§ **WHAT IS EXPECTED**
Once you find the line containing "c s = Ret r s' ∧" in the data below, copy it and each following line exactly, up to and including the line containing "exists 0. eexists. split; [reflexivity|].", and nothing else.

[Collected data]

┄┄┄┄┄┄┄┄┄┄┄┄┄┄┄┄┄┄┄┄

Lemma unread_nil l : line_ok l → (tty_line_read_chars_available l =? 0) = bool_decide (unread l = []).
Proof.
  intros Hl. pose proof (unread_length l Hl) as Hn. destruct Hl. unfold tty_line_read_chars_available.
  rewrite lo_length0, u32_small by lia. destruct (unread l) eqn:E; simpl in Hn.
  - rewrite bool_decide_true by done. apply Z.eqb_eq. lia.
  - rewrite bool_decide_false by done. apply Z.eqb_neq. lia.
Qed.

Lemma lookup_unread l i : line_ok l → (i < Z.to_nat (write_pos l - read_pos l))%nat →
  unread l !! i = data l !! (Z.to_nat (read_pos l) + i)%nat.
Proof. intros Hl Hi. unfold unread. rewrite lookup_take_lt by done. by rewrite lookup_drop. Qed.

(** Two lines with the same positions and the same bytes between them. *)
Lemma unread_ext l l' :
  line_ok l → line_ok l' → write_pos l' - read_pos l' = write_pos l - read_pos l →
  (∀ i, (i < Z.to_nat (write_pos l - read_pos l))%nat →
    data l' !! (Z.to_nat (read_pos l') + i)%nat = data l !! (Z.to_nat (read_pos l) + i)%nat) →
  unread l' = unread l.
Proof.
  intros Hl Hl' Hw Hd. pose proof (unread_length l Hl). pose proof (unread_length l' Hl').
  apply list_eq. intros i. destruct (decide (i < Z.to_nat (write_pos l - read_pos l))%nat) as [Hi|Hi].
  - rewrite !lookup_unread by (done || lia). by apply Hd.
  - rewrite !lookup_ge_None_2 by lia. done.
Qed.

Lemma reserve_ok s :
  line_ok (lines s) →
  ∃ r s', tty_line_reserve_space 1 s = Ret r s' ∧
    ((r = 0 ∧ s' = set_allocs (allocs s') (set_line (lines s') s) ∧ line_ok (lines s') ∧
      unread (lines s') = unread (lines s) ∧ write_pos (lines s') < capacity (lines s') ∧
      read_pos (lines s') = read_pos (lines s) ∧ write_pos (lines s') = write_pos (lines s)) ∨
     (r = -1 ∧ s' = set_allocs (allocs s') s ∧
      ∃ size, size ≤ 2 * write_pos (lines s) + 1 ∧ alloc (allocs s) size = false)).
Proof.
  intros Hl. unfold tty_line_reserve_space. rewrite bind_get. pose proof Hl as [].
  unfold tty_line_write_space_available. rewrite u32_small by lia.
  destruct (Z.ltb_spec (capacity (lines s) - write_pos (lines s)) 1) as [Hlt|Hge].
  - set (size := Z.max 1 _). unfold realloc_block. rewrite bind_assoc, bind_get. rewrite bind_assoc.
    rewrite (bind_ret (put _) _ _ tt _ eq_refl). destruct (alloc (allocs s) size) eqn:Ea.
    + pose proof (alloc_small _ _ Ea) as Hs. assert (Hsz : size = Z.max 1 (capacity (lines s) * 2)).
      { unfold size. f_equal. apply u32_small. lia. }
      set (d := _ <$> seq 0 (Z.to_nat size)).
      assert (Hlen : length d = Z.to_nat size) by (unfold d; by rewrite length_fmap, length_seq).
      assert (Hl' : line_ok (TtyLine d size (line_length (lines s)) (read_pos (lines s)) (write_pos (lines s)))).
      { split; simpl; lia. }
      exists 0. eexists. split; [by destruct s|]. left. cbn [lines set_line]. split; [done|]. split; [by destruct s|].
      split; [done|]. split.
      * apply unread_ext; [done|done|done|]. simpl. intros i Hi. unfold d. rewrite list_lookup_fmap, lookup_seq_lt by lia. simpl.
        destruct (lookup_lt_is_Some_2 (data (lines s)) (Z.to_nat (read_pos (lines s)) + i)) as [b Hb]; [lia|]. by rewrite Hb.
      * simpl. lia.
    + exists (-1). eexists. split; [done|]. right. split; [done|]. split; [by destruct s|]. exists size. split; [|done].
      unfold size. rewrite u32_small by lia. lia.
  - exists 0, s. split; [done|]. left. split; [done|]. split; [by destruct s|]. split_and!; try done. lia.
Qed.

(** Storing one more character. *)
Lemma push_ok l b :
  line_ok l → write_pos l < capacity l →
  let l' := TtyLine (<[Z.to_nat (write_pos l) := b]> (data l)) (capacity l) (u32 (line_length l + 1)) (read_pos l) (u32 (write_pos l + 1)) in
  line_ok l' ∧ unread l' = unread l ++ [b].
Proof.
  intros Hl Hw l'. pose proof Hl as [].
  assert (Hl' : line_ok l').
  { unfold l'. rewrite !u32_small by lia. split; cbn [read_pos write_pos capacity data line_length]; rewrite ?length_insert; lia. }
  split; [done|]. pose proof (unread_length l Hl) as Hn. pose proof (unread_length l' Hl') as Hn'.
  assert (E : write_pos l' - read_pos l' = write_pos l - read_pos l + 1).
  { unfold l'. cbn [write_pos read_pos]. rewrite u32_small; lia. }
  apply list_eq. intros i. destruct (decide (i < length (unread l))%nat) as [Hi|Hi].
  - rewrite lookup_app_l by done. rewrite !lookup_unread by (done || lia). cbn [l' data read_pos].
    apply list_lookup_insert_ne. lia.
  - destruct (decide (i = length (unread l))) as [->|Hne].
    + rewrite lookup_app_r, Nat.sub_diag by done. rewrite lookup_unread by (done || lia). cbn [l' data read_pos].
      replace (Z.to_nat (read_pos l) + length (unread l))%nat with (Z.to_nat (write_pos l)) by lia.
      apply list_lookup_insert_eq. lia.
    + rewrite !lookup_ge_None_2 by (rewrite ?length_app; simpl; lia). done.
Qed.

(** Removing the last one. *)
Lemma pop_ok l :
  line_ok l → read_pos l < write_pos l →
  let l' := TtyLine (data l) (capacity l) (u32 (line_length l - 1)) (read_pos l) (u32 (write_pos l - 1)) in
  line_ok l' ∧ unread l' = removelast (unread l).
Proof.
  intros Hl Hw l'. pose proof Hl as []. pose proof (unread_length l Hl) as Hn.
  assert (E : write_pos l' = write_pos l - 1) by (unfold l'; cbn [write_pos]; apply u32_small; lia).
  assert (Hl' : line_ok l').
  { unfold l'. rewrite !u32_small by lia. split; cbn [read_pos write_pos capacity data line_length]; lia. }
  split; [done|]. rewrite removelast_firstn_len. unfold unread. rewrite E. cbn [l' read_pos data]. rewrite take_take.
  f_equal. unfold unread in Hn. lia.
Qed.

Lemma compact_ok l n :
  line_ok l →
  let l' := TtyLine (moved l n) (capacity l) (u32 (line_length l - read_pos l)) 0 (u32 (write_pos l - read_pos l)) in
  line_ok l' ∧ unread l' = unread l.
Proof.
  intros Hl l'. pose proof Hl as []. assert (Hn : Z.of_nat (length (moved l n)) = capacity l).
  { unfold moved. rewrite length_app, length_fmap, length_seq, length_drop. lia. }
  assert (Hl' : line_ok l').
  { unfold l'. rewrite !u32_small by lia. split; cbn [read_pos write_pos capacity data line_length]; lia. }
  split; [done|]. apply unread_ext; [done|done| |].
  - unfold l'. cbn [write_pos read_pos]. rewrite u32_small; lia.
  - intros i Hi. unfold l'. cbn [read_pos data]. change (Z.to_nat 0 + i)%nat with i. unfold moved.
    rewrite lookup_app_l by (rewrite length_fmap, length_seq; lia). rewrite list_lookup_fmap, lookup_seq_lt by lia. simpl.
    destruct (lookup_lt_is_Some_2 (data l) (Z.to_nat (read_pos l) + i)) as [b Hb]; [lia|]. by rewrite Hb.
Qed.

(** ** Keys *)

(** What a key does to the characters waiting to be read, and what it echoes. *)
Definition accepted (e : tty_key_event) : bool :=
  match event_type e with
  | tty_key_down => (mod_keys e =? 0) || (mod_keys e =? tty_mod_shift)
  | tty_key_up => false
  end.

Definition key_spec (e : tty_key_event) (q : list Z) : list Z :=
  if accepted e then if character e =? 8 then removelast q else q ++ [u8 (character e)] else q.

Definition key_echo (e : tty_key_event) (q : list Z) : list Z :=
  if accepted e then if (character e =? 8) && bool_decide (q = []) then [] else [character e] else [].

(** The observers a key wakes. *)
Definition key_wakes (e : tty_key_event) (s : tty) : gset Z :=
  if accepted e && (character e =? 10) then list_to_set (observers s) else ∅.

Lemma append_ok s c :
  line_ok (lines s) →
  ∃ r s', tty_line_append_char c s = Ret r s' ∧
    line_ok (lines s') ∧ observers s' = observers s ∧ blocked s' = blocked s ∧ keys s' = keys s ∧
    write_pos (lines s') ≤ write_pos (lines s) + 1 ∧
    ((r = 0 ∧ unread (lines s') = (if c =? 8 then removelast (unread (lines s)) else unread (lines s) ++ [u8 c]) ∧
      echo s' = (if (c =? 8) && bool_decide (unread (lines s) = []) then [] else [c]) ++ echo s) ∨
     (r = -1 ∧ lines s' = lines s ∧ echo s' = echo s ∧
      ∃ size, size ≤ 2 * write_pos (lines s) + 1 ∧ alloc (allocs s) size = false)).
Proof.
  intros Hl. pose proof Hl as []. unfold tty_line_append_char. rewrite bind_get. pose proof (unread_length _ Hl) as Hn.
  destruct (Z.eqb_spec c 8) as [->|Hc].
  - destruct (Z.ltb_spec (read_pos (lines s)) (write_pos (lines s))) as [Hlt|Hge].
    + destruct (pop_ok (lines s) Hl Hlt) as [Hl' Hu']. exists 0. eexists. split; [by destruct s|]. cbn [lines observers blocked keys echo set_echo set_line].
      split; [exact Hl'|]. split_and!; try done; [cbn [write_pos]; rewrite u32_small; lia|]. left. split; [done|]. split; [exact Hu'|].
      rewrite bool_decide_false; [done|]. intros E. rewrite E in Hn. simpl in Hn. lia.
    + exists 0, s. split; [done|]. split_and!; try done; [lia|]. left. split; [done|].
      assert (unread (lines s) = []) as -> by (apply length_zero_iff_nil; lia). done.
  - destruct (reserve_ok s Hl) as (r & s1 & E & [(-> & Hs1 & Hl1 & Hu1 & Hw1 & Hr1 & Hw1')|(-> & Hs1 & Hf)]); step E.
    + change (negb (0 =? 0)) with false. cbv iota. rewrite bind_get. pose proof Hl1 as [].
      assert (Hsp : (0 <? tty_line_write_space_available (lines s1)) = true).
      { unfold tty_line_write_space_available. rewrite u32_small by lia. apply Z.ltb_lt. lia. }
      rewrite Hsp. rewrite (bind_ret (assert true _) _ _ tt s1 eq_refl). rewrite decide_True by lia.
      destruct (push_ok (lines s1) (u8 c) Hl1 Hw1) as [Hl2 Hu2].
      exists 0. eexists. split; [reflexivity|]. cbn [lines observers blocked keys echo set_echo set_line].
      split; [exact Hl2|]. rewrite Hs1. split_and!; try done.
      { cbn [write_pos lines set_allocs set_line]. rewrite u32_small; lia. }
      left. split; [done|]. split; [|done]. rewrite <- Hu1, Hs1 in *. exact Hu2.
    + exists (-1), s1. split; [done|]. rewrite Hs1. split_and!; try done; [cbn; lia|]. right. done.
Qed.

┄┄┄┄┄┄┄┄┄┄┄┄┄┄┄┄┄┄┄┄

§ **SOLUTION TO THE PROBLEM**
  ∃ r s', tty_line_append_char c s = Ret r s' ∧
    line_ok (lines s') ∧ observers s' = observers s ∧ blocked s' = blocked s ∧ keys s' = keys s ∧
    write_pos (lines s') ≤ write_pos (lines s) + 1 ∧
    ((r = 0 ∧ unread (lines s') = (if c =? 8 then removelast (unread (lines s)) else unread (lines s) ++ [u8 c]) ∧
      echo s' = (if (c =? 8) && bool_decide (unread (lines s) = []) then [] else [c]) ++ echo s) ∨
     (r = -1 ∧ lines s' = lines s ∧ echo s' = echo s ∧
      ∃ size, size ≤ 2 * write_pos (lines s) + 1 ∧ alloc (allocs s) size = false)).
Proof.
  intros Hl. pose proof Hl as []. unfold tty_line_append_char. rewrite bind_get. pose proof (unread_length _ Hl) as Hn.
  destruct (Z.eqb_spec c 8) as [->|Hc].
  - destruct (Z.ltb_spec (read_pos (lines s)) (write_pos (lines s))) as [Hlt|Hge].
    + destruct (pop_ok (lines s) Hl Hlt) as [Hl' Hu']. exists 0. eexists. split; [by destruct s|]. cbn [lines observers blocked keys echo set_echo set_line].
      split; [exact Hl'|]. split_and!; try done; [cbn [write_pos]; rewrite u32_small; lia|]. left. split; [done|]. split; [exact Hu'|].
      rewrite bool_decide_false; [done|]. intros E. rewrite E in Hn. simpl in Hn. lia.
    + exists 0, s. split; [done|]. split_and!; try done; [lia|]. left. split; [done|].
      assert (unread (lines s) = []) as -> by (apply length_zero_iff_nil; lia). done.
  - destruct (reserve_ok s Hl) as (r & s1 & E & [(-> & Hs1 & Hl1 & Hu1 & Hw1 & Hr1 & Hw1')|(-> & Hs1 & Hf)]); step E.
    + change (negb (0 =? 0)) with false. cbv iota. rewrite bind_get. pose proof Hl1 as [].
      assert (Hsp : (0 <? tty_line_write_space_available (lines s1)) = true).
      { unfold tty_line_write_space_available. rewrite u32_small by lia. apply Z.ltb_lt. lia. }
      rewrite Hsp. rewrite (bind_ret (assert true _) _ _ tt s1 eq_refl). rewrite decide_True by lia.
      destruct (push_ok (lines s1) (u8 c) Hl1 Hw1) as [Hl2 Hu2].
      exists 0. eexists. split; [reflexivity|]. cbn [lines observers blocked keys echo set_echo set_line].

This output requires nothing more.